Paul Langdon Ward Explained

Paul Langdon Ward (February 4, 1911  - November 13, 2005) was an American academic, the fifth president of Sarah Lawrence College from 1960 to 1965.

Life

Ward was born in 1911 in Diyarbakir in what was then the Ottoman Empire, the son of a medical missionary. He spent much of his childhood in Lebanon, where he attended the American Community School. He received his B.A. from Amherst College in 1933, an M.A. from Harvard University in 1934 and a Ph.D. in history from Harvard in 1940. He was an Assistant Professor History at Russell Sage College (Troy, NY) 1941-42 before joining the Office of Strategic Services (OSS) in the U.S. Department of State for the duration of World War II. After the war, Ward went to China as a missionary for the Protestant Episcopal Church, teaching at Huachung University in Wuhan from 1946 to 1950.

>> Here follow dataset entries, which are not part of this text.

Lemma start_of_app rows new i : (i <= length rows)%nat → start_of (rows ++ new) i = start_of rows i.
Proof. intros. unfold start_of. by rewrite take_app_le. Qed.

Lemma start_of_add rows i k :
  start_of rows (i + k) = (start_of rows i + length (text (take k (drop i rows))))%nat.
Proof. unfold start_of. by rewrite <- take_drop_app, text_app, length_app. Qed.

Lemma start_of_mono rows i j : (i <= j)%nat → (start_of rows i <= start_of rows j)%nat.
Proof. intros. replace j with (i + (j - i))%nat by lia. rewrite start_of_add. lia. Qed.

Lemma start_of_total rows i : (length rows <= i)%nat → start_of rows i = length (text rows).
Proof. intros. unfold start_of. by rewrite take_ge. Qed.

Lemma start_of_le rows i : (start_of rows i <= length (text rows))%nat.
Proof.
  destruct (decide (length rows <= i)%nat); [by rewrite start_of_total|].
  rewrite <- (start_of_total rows (length rows)) by lia. apply start_of_mono. lia.
Qed.

Lemma starts_app rows new :
  starts (rows ++ new) =
  starts rows ++ ((λ i, Z.of_nat (length (text rows) + start_of new i)) <$> seq 0 (length new)).
Proof.
  unfold starts. rewrite length_app, seq_app, fmap_app. f_equal.
  - apply list_fmap_ext. intros j i [-> Hi]%lookup_seq. by rewrite start_of_app by lia.
  - apply list_eq. intros j. rewrite !list_lookup_fmap.
    destruct (decide (j < length new)%nat); [|by rewrite !lookup_seq_ge by lia].
    rewrite !lookup_seq_lt by done. cbn [fmap option_fmap option_map]. do 2 f_equal. unfold start_of.
    rewrite take_app_ge, text_app, length_app by lia. do 4 f_equal. lia.
Qed.

(** The bytes between the starts of rows [s] and [e]. *)
Lemma text_slice rows s e :
  (s <= e)%nat → take (start_of rows e - start_of rows s) (drop (start_of rows s) (text rows)) =
  text (take (e - s) (drop s rows)).
Proof.
  intros Hse.
  assert (Ht : text rows = text (take s rows) ++ text (take (e - s) (drop s rows)) ++ text (drop e rows)).
  { rewrite <- !text_app, app_assoc, take_drop_app. replace (s + (e - s))%nat with e by lia.
    by rewrite take_drop. }
  replace e with (s + (e - s))%nat at 1 by lia. rewrite start_of_add, Ht.
  rewrite drop_app_length' by done. apply take_app_length'. lia.
Qed.

Lemma text_tail rows s :
  drop (start_of rows s) (text rows) = text (drop s rows).
Proof.
  rewrite <- (take_drop s rows) at 2. rewrite text_app. by apply drop_app_length'.
Qed.

Record str_rep (cv : ColVal) (rows : list (option (list Z))) : Prop := {
  sr_bits : bits_rep cv (validity rows);
  sr_val : sdata (Val cv) = text rows;
  sr_off : sdata (Offset cv) = starts rows;
  sr_fits : Z.of_nat (length (text rows)) < 2 ^ 32;
}.

Lemma str_rep_empty : str_rep empty_col [].
Proof. split; [|done|done|done]. split; try done. by_compute. Qed.

Lemma in_u32_start rows i : Z.of_nat (length (text rows)) < 2 ^ 32 → in_u 32 (Z.of_nat (start_of rows i)).
Proof. intros. pose proof (start_of_le rows i). unfold in_u. lia. Qed.

(** ** Reading rows *)

Section Reading.
Context (cv : ColVal) (rows : list (option (list Z))) (Hrep : str_rep cv rows).

Lemma str_len : Len cv = length rows.
Proof. rewrite (br_len _ _ (sr_bits _ _ Hrep)). apply length_validity. Qed.

Lemma row_bytes_spec i r :
  rows !! i = Some r → row_bytes cv i = Ok (default [] r).
Proof.
  intros Hr. pose proof (lookup_lt_Some _ _ _ Hr) as Hi. destruct Hrep as [_ Hv Ho _].
  assert (Hone : text (take 1 (drop i rows)) = default [] r).
  { rewrite (drop_S rows r i) by done. unfold text. destruct r; cbn; by rewrite ?app_nil_r. }
  unfold row_bytes, slen. rewrite Ho, length_starts. bcase.
  - rewrite (index_Ok _ _ _ (starts_lookup rows i Hi)). rs. rewrite Nat2Z.id, Hv.
    rewrite from_Ok by apply start_of_le. rewrite text_tail, <- Hone. do 2 f_equal.
    rewrite take_ge by len. done.
  - rewrite (index_Ok _ _ _ (starts_lookup rows i Hi)). rs.
    rewrite (index_Ok _ _ _ (starts_lookup rows (S i) ltac:(lia))). rs. rewrite !Nat2Z.id.
    destruct (reslice_spec (Val cv) (start_of rows i) (start_of rows (S i))) as (b & -> & Hb).
    + apply start_of_mono. lia.
    + unfold slen. rewrite Hv. apply start_of_le.
    + rs. rewrite Hb, Hv, text_slice by lia. replace (S i - i)%nat with 1%nat by lia. by rewrite Hone.
Qed.

Definition str_view (i : nat) : list Z * bool :=
  match rows !! i with
  | Some (Some v) => (v, false)
  | _ => ([], true)
  end.

Lemma StringValue_spec i : StringValue cv i = Ok (str_view i).
Proof.
  pose proof (sr_bits _ _ Hrep) as Hb. unfold StringValue, str_view.
  destruct (rows !! i) as [r|] eqn:Hr.
  - rewrite (IsNil_spec cv _ Hb i (present r)) by by apply validity_lookup. rs.
    destruct r as [v|]; cbn [present negb]; [|done].
    by rewrite (row_bytes_spec i _ Hr).
  - rewrite (IsNil_beyond cv _ Hb); [done|]. rewrite length_validity. by apply lookup_ge_None.
Qed.

Lemma strings_loop_spec dst i k :
  (i + k = length rows)%nat → strings_loop cv dst i k = Ok (dst ++ somes (drop i rows)).
Proof.
  pose proof (sr_bits _ _ Hrep) as Hb.
  revert dst i. induction k as [|k IH]; intros dst i Hik; cbn [strings_loop].
  - rewrite drop_ge by lia. by rewrite app_nil_r.
  - destruct (lookup_lt_is_Some_2 rows i) as [r Hr]; [lia|].
    rewrite (IsNil_spec cv _ Hb i (present r)) by by apply validity_lookup. rs.
    rewrite (drop_S rows r i) by done. destruct r as [v|]; cbn [present negb].
    + rewrite (row_bytes_spec i _ Hr). rs. rewrite IH by lia. by rewrite <- app_assoc.
    + rewrite IH by lia. done.
Qed.

Lemma StringValues_spec dst : StringValues cv dst = Ok (dst ++ somes rows).
Proof.
  unfold StringValues, slen. rewrite (sr_off _ _ Hrep), length_starts.
  rewrite strings_loop_spec by lia. by rewrite drop_0.
Qed.

Lemma nondecreasing_starts l :
  (∀ i a b, l !! i = Some a → l !! S i = Some b → a ≤ b) → nondecreasing l = true.
Proof.
  induction l as [|a [|b l] IH]; intros Hl; cbn [nondecreasing]; [done|done|].
  apply andb_true_intro. split; [apply Z.leb_le, (Hl 0%nat); done|].
  apply IH. intros i x y Hx Hy. by apply (Hl (S i)).
Qed.

Lemma ValidString_spec : ValidString cv = Ok true.
Proof.
  pose proof str_len as Hl. unfold ValidString, slen. rewrite (sr_off _ _ Hrep), length_starts.
  rewrite Hl, Nat.eqb_refl. cbn [negb]. bcase; [done|].
  rewrite (index_Ok _ _ _ (starts_lookup rows (length rows - 1) ltac:(lia))). rs.
  rewrite (sr_val _ _ Hrep). pose proof (start_of_le rows (length rows - 1)). bcase.
  f_equal. apply nondecreasing_starts. intros i a b Ha Hb.
  pose proof (lookup_lt_Some _ _ _ Hb) as Hi. rewrite length_starts in Hi.
  rewrite starts_lookup in Ha, Hb by lia. injection Ha as <-. injection Hb as <-.
  pose proof (start_of_mono rows i (S i)). lia.
Qed.
End Reading.

(** ** Appending rows *)

Section Appending.
Context `{GoRuntime}.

He returned to the U.S. to teach at Colby College (1951–53) and at the Carnegie Institute of Technology, later merged into what is now Carnegie Mellon University (1953–60). At Carnegie Tech, Ward became Chairman of the History Department. He was the fifth president of Sarah Lawrence College from 1960 to 1965. After Sarah Lawrence, Ward headed the American Historical Association (1965–74).

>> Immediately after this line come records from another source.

(* ===== verification/Column.v ===== *)
(** * lib/record: the interface between columns and records

    Records only use a column through AppendColVal, PadColVal, IsNil and IntegerValues.  [Column]
    states what these promise in terms of a list of cells, one per row: a cell is the
    byte string of a value, or nothing for null.  [col_rep] is the implementation,
    built from [fixed_rep] and [str_rep]; the record proofs only use the class. *)

From S2P Require Import Prelude GoSlice Bitmap ColVal ColRefine ColStrings.

Abbreviation cell := (list Z).

(** The types a stored column has; tags are kept in their own columns. *)
Definition data_type (ft : FieldType) : Prop :=
  match ft with
  | Field_Type_Int | Field_Type_Float | Field_Type_Boolean | Field_Type_String => True
  | _ => False
  end.

(** The bytes of a string column are addressed with 32 bits. *)
Definition fits (rows : list (option cell)) : Prop := Z.of_nat (length (text rows)) < 2 ^ 32.

Definition blank (cv : ColVal) : Prop :=
  sdata (Val cv) = [] ∧ sdata (Offset cv) = [] ∧ sdata (Bitmap cv) = [] ∧ slice_ok (Bitmap cv) ∧
  BitMapOffset cv = 0%nat ∧ Len cv = 0%nat ∧ NilCount cv = 0.

(** The times of a time column. *)
Definition time_cells (ts : list Z) : list (option cell) := (λ t, Some (le_bytes 8 t)) <$> ts.

Class Column `{GoRuntime} (R : FieldType → ColVal → list (option cell) → Prop) : Prop := {
  col_blank ft cv : data_type ft → blank cv → R ft cv [];
  col_len ft cv rows : R ft cv rows → Len cv = length rows;
  col_nil ft cv rows i r : R ft cv rows → rows !! i = Some r → IsNil cv i = Ok (negb (present r));
  col_append ft cv rows src srows s e :
    R ft cv rows → R ft src srows → (s <= e <= length srows)%nat →
    (ft = Field_Type_String → fits (rows ++ take (e - s) (drop s srows))) →
    ∃ cv', AppendColVal cv src ft s e = Ok cv' ∧ R ft cv' (rows ++ take (e - s) (drop s srows));
  col_pad ft cv rows n :
    R ft cv rows → ∃ cv', PadColVal cv ft n = Ok cv' ∧ R ft cv' (rows ++ replicate n None);
  col_times cv ts :
    R Field_Type_Int cv (time_cells ts) → Forall (in_s 64) ts → @values int64 cv = ts;
}.

(** ** The implementation *)

(** A word as it is stored, for any fixed-size type. *)
Definition word8 : BasicType := float64.
Definition word1 : BasicType.
Proof.
  refine {| sizeof := 1; of_word := λ w, w; in_type := in_u 8 |}; [lia|].
  intros v Hv. change (256 ^ Z.of_nat 1) with (2 ^ 8). by apply Z.mod_small.
Defined.

Definition cells (w : nat) (zs : list (option Z)) : list (option cell) :=
  (λ z : option Z, le_bytes w <$> z) <$> zs.

Definition col_rep (ft : FieldType) (cv : ColVal) (rows : list (option cell)) : Prop :=
  match ft with
  | Field_Type_Int | Field_Type_Float => ∃ zs, @fixed_rep word8 cv zs ∧ rows = cells 8 zs
  | Field_Type_Boolean => ∃ zs, @fixed_rep word1 cv zs ∧ rows = cells 1 zs
  | Field_Type_String => str_rep cv rows
  | _ => False
  end.

Lemma cells_app w a b : cells w (a ++ b) = cells w a ++ cells w b.
Proof. apply fmap_app. Qed.
Lemma cells_slice w zs s n : cells w (take n (drop s zs)) = take n (drop s (cells w zs)).
Proof. unfold cells. by rewrite fmap_take, fmap_drop. Qed.
Lemma cells_nulls w n : cells w (replicate n None) = replicate n None.
Proof. unfold cells. by rewrite fmap_replicate. Qed.
Lemma length_cells w zs : length (cells w zs) = length zs.
Proof. unfold cells. len. Qed.
#[export] Hint Rewrite length_cells : gemini_len.

Lemma fixed_len {T : BasicType} cv zs : fixed_rep cv zs → Len cv = length zs.
Proof. intros Hrep. rewrite (br_len _ _ (fr_bits _ _ Hrep)). apply length_validity. Qed.

Lemma cells_lookup w zs i r :
  cells w zs !! i = Some r → ∃ z, zs !! i = Some z ∧ r = le_bytes w <$> z.
Proof. unfold cells. rewrite list_lookup_fmap. intros (z & Hz & ->)%fmap_Some. eauto. Qed.

Lemma time_cells_words ts zs :
  time_cells ts = cells 8 zs → bytes_le 8 (somes zs) = bytes_le 8 ts ∧ length (somes zs) = length ts.
Proof.
  revert zs. induction ts as [|t ts IH]; intros [|[z|] zs] Hts; try done.
  change (Some (le_bytes 8 t) :: time_cells ts = Some (le_bytes 8 z) :: cells 8 zs) in Hts.
  assert (Ht : le_bytes 8 t = le_bytes 8 z) by congruence.
  assert (Hts' : time_cells ts = cells 8 zs) by congruence. destruct (IH zs Hts') as [Hb Hl].
  change (somes (Some z :: zs)) with (z :: somes zs). rewrite !bytes_le_cons, Hb. split; [by f_equal|].
  cbn [length]. by rewrite Hl.
Qed.

Lemma col_rep_times cv ts :
  col_rep Field_Type_Int cv (time_cells ts) → Forall (in_s 64) ts → @values int64 cv = ts.
Proof.
  intros (zs & [_ Hv _] & Hts) Hin. destruct (time_cells_words ts zs Hts) as [Hb Hl].
  unfold values, slen. rewrite Hv. change (@sizeof word8) with 8%nat. change (@sizeof int64) with 8%nat.
  rewrite Hb, length_bytes_le, Nat.mul_comm, Nat.div_mul by lia. by apply (@words_stored int64).
Qed.

Section Implementation.
Context `{GoRuntime}.

Lemma blank_bits cv : blank cv → bits_rep cv [].
Proof.
  intros (Hv & Ho & Hb & Hok & Hoff & Hl & Hn). split; try done; rewrite ?Hl, ?Hoff; try done.
  unfold slen. by rewrite Hb.
Qed.

Lemma fixed_blank {T : BasicType} cv : blank cv → fixed_rep cv [].
Proof. intros Hb. split; [by apply blank_bits|by destruct Hb as [-> _]|constructor]. Qed.

Lemma fixed_append {T : BasicType} ft w cv zs src szs s e :
  w = sizeof → typeSize ft = sizeof → fixed_rep cv zs → fixed_rep src szs → (s <= e <= length (cells w szs))%nat →
  ∃ cv', AppendColVal cv src ft s e = Ok cv' ∧
    ∃ zs', fixed_rep cv' zs' ∧ cells w zs ++ take (e - s) (drop s (cells w szs)) = cells w zs'.
Proof.
  intros Hw Hft Hrep Hsrc Hse. rewrite length_cells in Hse.
  destruct (AppendColValFast_spec cv zs src szs ft s e 0 0 Hrep Hsrc Hft) as (cv' & He & Hr).
  { by rewrite (fixed_len _ _ Hsrc). }
  { done. }
  exists cv'. split; [done|]. eexists; split; [done|]. by rewrite cells_app, cells_slice.
Qed.

Lemma fixed_pad {T : BasicType} ft w cv zs n :
  ft ≠ Field_Type_String → fixed_rep cv zs →
  ∃ cv', PadColVal cv ft n = Ok cv' ∧ ∃ zs', fixed_rep cv' zs' ∧ cells w zs ++ replicate n None = cells w zs'.
Proof.
  intros Hft Hrep. destruct (PadColVal_spec cv zs ft n Hrep Hft) as (cv' & He & Hr).
  exists cv'. split; [done|]. eexists; split; [done|]. by rewrite cells_app, cells_nulls.
Qed.

Lemma fixed_nil {T : BasicType} w cv zs i r :
  fixed_rep cv zs → cells w zs !! i = Some r → IsNil cv i = Ok (negb (present r)).
Proof.
  intros Hrep (z & Hz & ->)%cells_lookup.
  rewrite (IsNil_spec cv _ (fr_bits _ _ Hrep) i (present z)) by by apply validity_lookup. by destruct z.
Qed.

#[export] Instance col_rep_column : Column col_rep.
Proof.
  split.
  - intros [] cv Hd Hb; try done; cbn [col_rep]; try (exists []; split; [by apply fixed_blank|done]).
    split; [by apply blank_bits| | |done]; by destruct Hb as (? & ? & _).
  - intros [] cv rows; cbn [col_rep]; try done; try (intros (zs & Hrep & ->); rewrite length_cells; exact (fixed_len _ _ Hrep)).
    apply str_len.
  - intros [] cv rows i r; cbn [col_rep]; try done; try (intros (zs & Hrep & ->); exact (fixed_nil _ _ _ _ _ Hrep)).
    intros Hrep Hr. apply (IsNil_spec cv _ (sr_bits _ _ Hrep)). by apply validity_lookup.
  - intros [] cv rows src srows s e; cbn [col_rep]; try done;
      try (intros (zs & Hrep & ->) (szs & Hsrc & ->) Hse _; 
           first [by apply (@fixed_append word8 _ 8) | by apply (@fixed_append word1 _ 1)]).
    intros Hrep Hsrc Hse Hfit. apply (AppendColVal_string_spec cv rows src srows _ s e 0 0); try done; [by left| |by apply Hfit].
    by rewrite (str_len _ _ Hsrc).
  - intros [] cv rows n; cbn [col_rep]; try done; try (intros (zs & Hrep & ->); first [by apply (@fixed_pad word8 _ 8) | by apply (@fixed_pad word1 _ 1)]).
    apply PadColVal_string_spec.
  - apply col_rep_times.
Qed.
End Implementation.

Ward served on Nelson Rockefeller's Commission on the Higher Education of Women, and was active in the peace movement in the U.S. in the Episcopal Peace Fellowship and on the Joint Commission of Peace of the Episcopal Church. In 1988, along with his wife Catharine, he received the John Nevin Sayre Award of the Episcopal Church fir his work to promote preach. Ward also served on the board of directors for the Harry S Truman Library Institute, was a Fellow of the Society for Religion in Higher Education, and received honorary doctorates from Amherst College, Bard College and Clark University.

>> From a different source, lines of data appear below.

Lemma MergeRecordLimitRows_pages_witness :
  merged_prefix col_rep [f_a; f_s] [f_a] f_time new_sample_rows old_sample_rows ascending 0 1 2
    (MergeRecordLimitRows sample_rec sample_new sample_old 0 1 2).
Proof.
  apply (MergeRecordLimitRows_pages sample_rec sample_new sample_old [f_a; f_s] [f_a] f_time new_sample_rows old_sample_rows 0 1 2);
    [apply sample_mergeable; lia|by_compute|exact sample_fresh|lia].
Defined.

Lemma MergeRecordLimitRowsDescend_pages_witness :
  merged_prefix col_rep [f_a; f_s] [f_a] f_time (reverse new_sample_rows) (reverse old_sample_rows) descending 1 0 1
    (MergeRecordLimitRowsDescend sample_rec sample_new_desc sample_old_desc 1 0 1).
Proof.
  apply (MergeRecordLimitRowsDescend_pages sample_rec sample_new_desc sample_old_desc [f_a; f_s] [f_a] f_time
           (reverse new_sample_rows) (reverse old_sample_rows) 1 0 1);
    [apply sample_mergeable_desc; lia|exact sample_fresh|lia].
Defined.

(** The merged record of the sample, evaluated. *)
Example merge_sample :
  (let! rec := MergeRecord sample_rec sample_new sample_old in
   Ok (FName <$> Schema rec, Times rec, (λ cv, sdata (Val cv)) <$> ColVals rec)) =
  Ok (["a"; "s"; "time"], [1; 2; 4],
      [bytes_le 8 [1; 10; 4]; [104; 105; 120]; bytes_le 8 [1; 2; 4]]).
Proof. vm_compute. reflexivity. Qed.

(** A new record that ends at the largest int64 overflows the bound of the last search:
    the old row before it is written again after it. *)
Definition edge (t : Z) : Record_ :=
  mk_Record [f_time] [col (bytes_le 8 [t]) [] [1] 1 0] [] None.
Definition edge_old (a b : Z) : Record_ :=
  mk_Record [f_time] [col (bytes_le 8 [a; b]) [] [3] 2 0] [] None.

Lemma merge_overflow_at_max :
  (let! rec := MergeRecord sample_rec (edge (2 ^ 63 - 1)) (edge_old 5 (2 ^ 63 - 1)) in Ok (Times rec)) =
  Ok [5; 2 ^ 63 - 1; 5].
Proof. vm_compute. reflexivity. Qed.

Ward was the author of William Lambarde's Collections on Chancery (1953), A Style of History for Beginners’’ (1959), Confrontation and Learned Societies (with John Voss, 1970), Elements of Historical Thinking (1971), Studying History: An Introduction to Methods and Structure (1985), and “The Voice of Conscience: A Loud and Unusual Noise? The Episcopal Peace Fellowship, 1939-1989” (with Nathaniel W. Pierce, 1989).